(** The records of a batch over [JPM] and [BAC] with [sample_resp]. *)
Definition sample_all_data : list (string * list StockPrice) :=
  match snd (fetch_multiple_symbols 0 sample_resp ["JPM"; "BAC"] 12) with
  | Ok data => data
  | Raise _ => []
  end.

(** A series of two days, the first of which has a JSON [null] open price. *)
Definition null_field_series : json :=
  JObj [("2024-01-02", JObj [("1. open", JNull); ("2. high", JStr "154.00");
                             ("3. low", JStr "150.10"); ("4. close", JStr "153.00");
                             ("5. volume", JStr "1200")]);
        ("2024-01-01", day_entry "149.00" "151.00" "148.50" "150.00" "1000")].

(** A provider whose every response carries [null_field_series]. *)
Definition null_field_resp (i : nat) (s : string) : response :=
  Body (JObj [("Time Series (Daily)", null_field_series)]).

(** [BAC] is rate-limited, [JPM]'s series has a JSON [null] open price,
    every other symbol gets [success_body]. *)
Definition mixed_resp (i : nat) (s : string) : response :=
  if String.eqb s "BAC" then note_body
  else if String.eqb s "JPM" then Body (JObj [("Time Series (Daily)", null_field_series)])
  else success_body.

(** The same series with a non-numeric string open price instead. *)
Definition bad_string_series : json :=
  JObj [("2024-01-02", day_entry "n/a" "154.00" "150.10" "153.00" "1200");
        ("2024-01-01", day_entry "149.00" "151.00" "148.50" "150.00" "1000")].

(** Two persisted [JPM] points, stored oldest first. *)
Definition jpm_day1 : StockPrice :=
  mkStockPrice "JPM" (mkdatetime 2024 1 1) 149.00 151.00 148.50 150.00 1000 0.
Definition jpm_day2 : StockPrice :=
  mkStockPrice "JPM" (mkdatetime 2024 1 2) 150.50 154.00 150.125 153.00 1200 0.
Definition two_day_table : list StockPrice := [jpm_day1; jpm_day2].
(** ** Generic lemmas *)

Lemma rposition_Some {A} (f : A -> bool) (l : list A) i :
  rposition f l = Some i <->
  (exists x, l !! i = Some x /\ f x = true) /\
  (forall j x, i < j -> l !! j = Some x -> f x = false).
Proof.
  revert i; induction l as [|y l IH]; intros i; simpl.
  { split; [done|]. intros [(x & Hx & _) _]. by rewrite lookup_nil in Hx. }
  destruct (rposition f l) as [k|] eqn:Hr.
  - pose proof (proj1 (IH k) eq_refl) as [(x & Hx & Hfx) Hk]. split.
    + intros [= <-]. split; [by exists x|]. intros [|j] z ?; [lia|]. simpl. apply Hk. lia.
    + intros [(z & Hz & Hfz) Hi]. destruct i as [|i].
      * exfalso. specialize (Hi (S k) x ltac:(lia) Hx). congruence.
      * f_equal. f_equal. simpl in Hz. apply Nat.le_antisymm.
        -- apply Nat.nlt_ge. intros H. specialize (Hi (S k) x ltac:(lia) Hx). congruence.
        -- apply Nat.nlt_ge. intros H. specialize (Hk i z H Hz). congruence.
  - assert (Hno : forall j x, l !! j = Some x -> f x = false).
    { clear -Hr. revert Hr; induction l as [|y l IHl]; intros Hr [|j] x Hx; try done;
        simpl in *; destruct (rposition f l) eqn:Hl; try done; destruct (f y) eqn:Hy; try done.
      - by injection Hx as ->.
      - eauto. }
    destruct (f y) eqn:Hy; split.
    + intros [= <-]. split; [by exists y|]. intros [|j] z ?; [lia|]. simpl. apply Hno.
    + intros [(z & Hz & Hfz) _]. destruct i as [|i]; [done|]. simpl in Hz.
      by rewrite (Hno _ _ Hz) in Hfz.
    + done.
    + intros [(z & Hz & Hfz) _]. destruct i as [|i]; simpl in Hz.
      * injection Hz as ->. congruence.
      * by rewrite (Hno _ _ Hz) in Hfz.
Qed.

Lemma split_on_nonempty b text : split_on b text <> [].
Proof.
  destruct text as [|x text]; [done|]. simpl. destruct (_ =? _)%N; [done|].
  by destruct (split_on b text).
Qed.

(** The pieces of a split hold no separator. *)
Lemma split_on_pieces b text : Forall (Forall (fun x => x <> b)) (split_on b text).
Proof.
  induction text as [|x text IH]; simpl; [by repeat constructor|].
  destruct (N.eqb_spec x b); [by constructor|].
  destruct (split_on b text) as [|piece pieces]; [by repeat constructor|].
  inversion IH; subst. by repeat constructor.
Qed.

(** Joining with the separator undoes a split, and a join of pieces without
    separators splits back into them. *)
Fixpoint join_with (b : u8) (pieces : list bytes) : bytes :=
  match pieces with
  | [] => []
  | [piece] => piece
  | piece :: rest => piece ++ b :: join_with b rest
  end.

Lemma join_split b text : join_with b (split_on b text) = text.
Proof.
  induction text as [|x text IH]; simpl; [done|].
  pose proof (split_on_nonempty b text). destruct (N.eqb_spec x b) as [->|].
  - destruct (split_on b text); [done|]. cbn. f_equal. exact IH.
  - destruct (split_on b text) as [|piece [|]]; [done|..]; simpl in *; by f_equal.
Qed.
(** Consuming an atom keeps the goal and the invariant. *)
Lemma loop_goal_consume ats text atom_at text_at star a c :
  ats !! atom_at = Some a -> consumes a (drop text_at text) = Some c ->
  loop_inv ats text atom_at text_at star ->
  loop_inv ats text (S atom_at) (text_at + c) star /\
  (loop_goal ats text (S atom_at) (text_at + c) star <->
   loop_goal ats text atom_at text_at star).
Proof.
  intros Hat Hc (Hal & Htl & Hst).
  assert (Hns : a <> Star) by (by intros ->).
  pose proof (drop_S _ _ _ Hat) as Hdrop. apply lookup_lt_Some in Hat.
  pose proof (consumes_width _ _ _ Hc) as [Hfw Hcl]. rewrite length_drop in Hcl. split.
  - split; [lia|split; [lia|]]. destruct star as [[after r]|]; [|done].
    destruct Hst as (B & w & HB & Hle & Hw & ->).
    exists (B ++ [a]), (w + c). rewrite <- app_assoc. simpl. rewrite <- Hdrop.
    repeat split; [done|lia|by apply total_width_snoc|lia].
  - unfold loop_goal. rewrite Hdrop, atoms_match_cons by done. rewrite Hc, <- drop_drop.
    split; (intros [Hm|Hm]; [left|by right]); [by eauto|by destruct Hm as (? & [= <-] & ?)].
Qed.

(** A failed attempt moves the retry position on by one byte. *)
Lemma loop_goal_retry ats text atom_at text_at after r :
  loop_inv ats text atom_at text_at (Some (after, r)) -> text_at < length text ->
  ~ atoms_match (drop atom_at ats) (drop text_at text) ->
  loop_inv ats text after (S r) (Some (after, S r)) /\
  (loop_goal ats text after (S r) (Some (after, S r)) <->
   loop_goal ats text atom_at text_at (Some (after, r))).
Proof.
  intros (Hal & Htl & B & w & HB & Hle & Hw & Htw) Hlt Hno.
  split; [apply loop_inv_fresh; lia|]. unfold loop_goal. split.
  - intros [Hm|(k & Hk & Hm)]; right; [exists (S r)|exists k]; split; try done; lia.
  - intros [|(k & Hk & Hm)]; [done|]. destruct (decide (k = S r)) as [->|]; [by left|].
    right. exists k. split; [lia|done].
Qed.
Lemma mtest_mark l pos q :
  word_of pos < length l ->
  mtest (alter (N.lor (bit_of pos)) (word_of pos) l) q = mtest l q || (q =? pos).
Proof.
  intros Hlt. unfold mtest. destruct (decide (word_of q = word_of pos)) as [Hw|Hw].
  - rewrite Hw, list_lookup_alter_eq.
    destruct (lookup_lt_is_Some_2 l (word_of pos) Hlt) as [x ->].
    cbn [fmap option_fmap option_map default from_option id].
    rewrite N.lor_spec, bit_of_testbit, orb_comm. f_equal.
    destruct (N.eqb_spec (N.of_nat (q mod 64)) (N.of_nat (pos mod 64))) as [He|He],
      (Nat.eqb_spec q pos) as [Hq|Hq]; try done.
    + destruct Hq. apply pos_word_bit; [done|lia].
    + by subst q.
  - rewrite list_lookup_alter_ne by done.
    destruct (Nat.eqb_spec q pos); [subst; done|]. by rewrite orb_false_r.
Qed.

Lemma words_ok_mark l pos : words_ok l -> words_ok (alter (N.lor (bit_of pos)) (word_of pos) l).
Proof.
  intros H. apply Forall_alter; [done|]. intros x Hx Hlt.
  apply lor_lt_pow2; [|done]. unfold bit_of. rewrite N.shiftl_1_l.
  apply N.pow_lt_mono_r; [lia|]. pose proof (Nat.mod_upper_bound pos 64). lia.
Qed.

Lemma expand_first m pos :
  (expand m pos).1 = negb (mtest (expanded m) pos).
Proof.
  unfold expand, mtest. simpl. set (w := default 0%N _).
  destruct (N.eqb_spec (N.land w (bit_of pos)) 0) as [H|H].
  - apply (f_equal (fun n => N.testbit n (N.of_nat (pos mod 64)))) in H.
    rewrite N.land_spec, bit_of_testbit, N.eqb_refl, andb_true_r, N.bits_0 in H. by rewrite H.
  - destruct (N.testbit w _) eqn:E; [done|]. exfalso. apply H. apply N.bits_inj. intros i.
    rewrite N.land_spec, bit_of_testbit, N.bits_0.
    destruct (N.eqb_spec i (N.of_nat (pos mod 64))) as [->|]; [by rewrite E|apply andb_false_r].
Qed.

--

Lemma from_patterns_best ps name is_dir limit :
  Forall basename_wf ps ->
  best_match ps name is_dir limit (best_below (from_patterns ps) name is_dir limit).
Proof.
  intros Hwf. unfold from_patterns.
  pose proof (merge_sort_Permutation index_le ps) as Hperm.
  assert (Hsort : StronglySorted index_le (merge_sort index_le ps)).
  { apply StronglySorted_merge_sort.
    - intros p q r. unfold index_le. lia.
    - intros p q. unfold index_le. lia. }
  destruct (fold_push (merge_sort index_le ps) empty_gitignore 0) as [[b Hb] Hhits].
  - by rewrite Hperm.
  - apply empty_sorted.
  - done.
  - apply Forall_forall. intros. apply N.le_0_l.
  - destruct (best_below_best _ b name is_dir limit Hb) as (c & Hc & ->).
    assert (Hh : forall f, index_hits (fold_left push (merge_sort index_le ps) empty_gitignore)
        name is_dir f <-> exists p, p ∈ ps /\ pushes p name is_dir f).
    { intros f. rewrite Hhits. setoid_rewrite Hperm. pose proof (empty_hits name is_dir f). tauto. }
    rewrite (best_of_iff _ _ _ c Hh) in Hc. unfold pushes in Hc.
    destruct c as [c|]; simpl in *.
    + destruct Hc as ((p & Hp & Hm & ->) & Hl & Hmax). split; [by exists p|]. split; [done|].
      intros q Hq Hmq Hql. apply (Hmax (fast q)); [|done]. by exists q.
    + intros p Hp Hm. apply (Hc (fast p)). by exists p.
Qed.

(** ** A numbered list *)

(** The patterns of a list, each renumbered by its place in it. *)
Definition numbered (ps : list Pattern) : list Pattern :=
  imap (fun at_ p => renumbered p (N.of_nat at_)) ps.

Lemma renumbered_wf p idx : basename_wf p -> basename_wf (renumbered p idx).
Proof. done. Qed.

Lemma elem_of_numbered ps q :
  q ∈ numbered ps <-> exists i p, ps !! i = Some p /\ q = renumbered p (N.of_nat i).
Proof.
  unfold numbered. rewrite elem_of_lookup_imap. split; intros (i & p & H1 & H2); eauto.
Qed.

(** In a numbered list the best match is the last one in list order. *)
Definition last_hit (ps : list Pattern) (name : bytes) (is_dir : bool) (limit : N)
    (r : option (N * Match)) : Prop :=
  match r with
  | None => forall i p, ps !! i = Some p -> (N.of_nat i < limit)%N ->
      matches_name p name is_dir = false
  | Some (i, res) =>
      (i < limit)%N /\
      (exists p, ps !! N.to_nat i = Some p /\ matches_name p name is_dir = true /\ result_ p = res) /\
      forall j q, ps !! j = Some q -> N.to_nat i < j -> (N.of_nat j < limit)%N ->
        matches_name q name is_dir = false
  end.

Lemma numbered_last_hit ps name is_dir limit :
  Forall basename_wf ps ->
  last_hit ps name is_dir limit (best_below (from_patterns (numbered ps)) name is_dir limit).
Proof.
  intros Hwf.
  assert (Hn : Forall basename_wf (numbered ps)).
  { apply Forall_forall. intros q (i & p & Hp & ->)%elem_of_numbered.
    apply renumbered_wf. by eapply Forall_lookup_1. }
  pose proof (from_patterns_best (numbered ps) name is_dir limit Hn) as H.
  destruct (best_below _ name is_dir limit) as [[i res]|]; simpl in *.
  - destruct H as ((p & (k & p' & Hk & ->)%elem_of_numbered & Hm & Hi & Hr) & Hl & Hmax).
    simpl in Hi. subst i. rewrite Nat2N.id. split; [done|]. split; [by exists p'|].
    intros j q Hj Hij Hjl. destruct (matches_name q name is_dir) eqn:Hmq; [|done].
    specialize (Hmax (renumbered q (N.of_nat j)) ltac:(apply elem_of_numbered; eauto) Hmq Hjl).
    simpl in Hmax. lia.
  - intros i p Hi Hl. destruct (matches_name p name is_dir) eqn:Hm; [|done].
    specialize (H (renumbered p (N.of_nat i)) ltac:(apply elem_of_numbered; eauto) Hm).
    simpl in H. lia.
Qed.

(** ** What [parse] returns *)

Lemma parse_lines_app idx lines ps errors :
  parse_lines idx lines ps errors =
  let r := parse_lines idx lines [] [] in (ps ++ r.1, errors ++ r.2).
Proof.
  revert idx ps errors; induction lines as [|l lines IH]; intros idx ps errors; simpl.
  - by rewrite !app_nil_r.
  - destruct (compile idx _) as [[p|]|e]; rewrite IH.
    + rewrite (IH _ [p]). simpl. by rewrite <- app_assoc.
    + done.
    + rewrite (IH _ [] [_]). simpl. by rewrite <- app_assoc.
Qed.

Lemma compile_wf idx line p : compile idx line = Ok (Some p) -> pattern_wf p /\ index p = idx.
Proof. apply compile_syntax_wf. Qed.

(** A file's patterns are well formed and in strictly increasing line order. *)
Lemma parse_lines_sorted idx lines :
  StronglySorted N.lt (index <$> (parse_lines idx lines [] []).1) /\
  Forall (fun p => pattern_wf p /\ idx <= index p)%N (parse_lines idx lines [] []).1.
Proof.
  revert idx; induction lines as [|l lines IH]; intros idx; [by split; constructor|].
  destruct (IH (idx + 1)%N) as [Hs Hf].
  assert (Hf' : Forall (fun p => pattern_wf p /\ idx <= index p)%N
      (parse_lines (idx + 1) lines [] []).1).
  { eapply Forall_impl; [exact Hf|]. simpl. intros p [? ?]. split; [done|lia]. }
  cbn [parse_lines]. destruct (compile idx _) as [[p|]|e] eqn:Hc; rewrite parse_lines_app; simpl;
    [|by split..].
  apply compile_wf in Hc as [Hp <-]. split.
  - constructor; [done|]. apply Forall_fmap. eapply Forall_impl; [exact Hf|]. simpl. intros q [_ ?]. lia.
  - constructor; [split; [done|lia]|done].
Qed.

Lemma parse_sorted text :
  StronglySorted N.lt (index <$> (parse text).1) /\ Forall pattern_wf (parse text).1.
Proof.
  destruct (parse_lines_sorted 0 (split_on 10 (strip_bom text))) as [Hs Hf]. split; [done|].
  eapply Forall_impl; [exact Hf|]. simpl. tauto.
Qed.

[ACTIVITY]: From the entries above, return exactly the line containing "- unfold loop_goal.", the line containing "Lemma mtest_mark l", and all lines between, and nothing else.

[EXERCISE RESULT]:
  - unfold loop_goal. rewrite Hdrop, atoms_match_cons by done. rewrite Hc, <- drop_drop.
    split; (intros [Hm|Hm]; [left|by right]); [by eauto|by destruct Hm as (? & [= <-] & ?)].
Qed.

(** A failed attempt moves the retry position on by one byte. *)
Lemma loop_goal_retry ats text atom_at text_at after r :
  loop_inv ats text atom_at text_at (Some (after, r)) -> text_at < length text ->
  ~ atoms_match (drop atom_at ats) (drop text_at text) ->
  loop_inv ats text after (S r) (Some (after, S r)) /\
  (loop_goal ats text after (S r) (Some (after, S r)) <->
   loop_goal ats text atom_at text_at (Some (after, r))).
Proof.
  intros (Hal & Htl & B & w & HB & Hle & Hw & Htw) Hlt Hno.
  split; [apply loop_inv_fresh; lia|]. unfold loop_goal. split.
  - intros [Hm|(k & Hk & Hm)]; right; [exists (S r)|exists k]; split; try done; lia.
  - intros [|(k & Hk & Hm)]; [done|]. destruct (decide (k = S r)) as [->|]; [by left|].
    right. exists k. split; [lia|done].
Qed.
Lemma mtest_mark l pos q :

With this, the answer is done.